Chapter LXVIII. Radegonde Is Practical
For at this point Madame Niafer was approached by Jurgen, the son of Coth, who came to Manuel’s tomb upon a slight professional matter. Jurgen—now some while reformed by the ruthless impairments of middle age, and settled down into tempestuous matrimony with the daughter of Ninzian (by the wife of well-to-do old Pettipas),—had since his marriage brought new life and fresh connections into the business of his nominal father-in-law; and was to-day the leading pawnbroker of Poictesme. It was thus to Jurgen, naturally enough, that Count Emmerick’s wife, Radegonde, had applied in these hard times which followed the long and impoverishing war with Maugis d’Aigremont.

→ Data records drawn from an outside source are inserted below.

(** [handleCacheResponse(event, inMSHR)] *)
Definition handleCacheResponse (event : MemEvent) (inMSHR : bool) : M Engine CacheAction :=
  let bAddr := ev_baseAddr event in
  dLine <- cacheArray_lookup bAddr false;
  reqEvent <- mshr_lookupFront bAddr;
  action <-
    match ev_cmd event with
    | Command.GetSResp | Command.GetXResp =>
        p <- deref NullLine dLine;
        focus p (handleDataResponse event reqEvent)
    | Command.FlushLineResp =>
        sendFlushResponse reqEvent (ev_success event);;
        match dLine with
        | Some p =>
            focus p (st <- getState;
                     if State.eqb st State.S_B then setState State.S
                     else setState State.I)
        | None => ret tt
        end;;
        ret DONE
    | _ => fatal
    end;
  when (CacheAction_eqb action DONE) (mshr_removeFront bAddr);;
  ret action.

The Countess had been taking of Dom Manuel’s tomb what she described as a really practical view. The tomb was magnificent and in every way a credit to the great hero’s family. Still, as Radegonde pointed out to her husband, that effigy of Manuel at the top was inset with scores of handsome gems which were virtually being wasted. If—of course without giving any vulgar publicity to the improvement—these jewels could be replaced with bits of suitably colored glass, the visual effect would remain the same, the tomb would be as handsome as ever, and nobody would be the wiser excepting only Count Emmerick and Radegonde, who would also be a good deal the wealthier.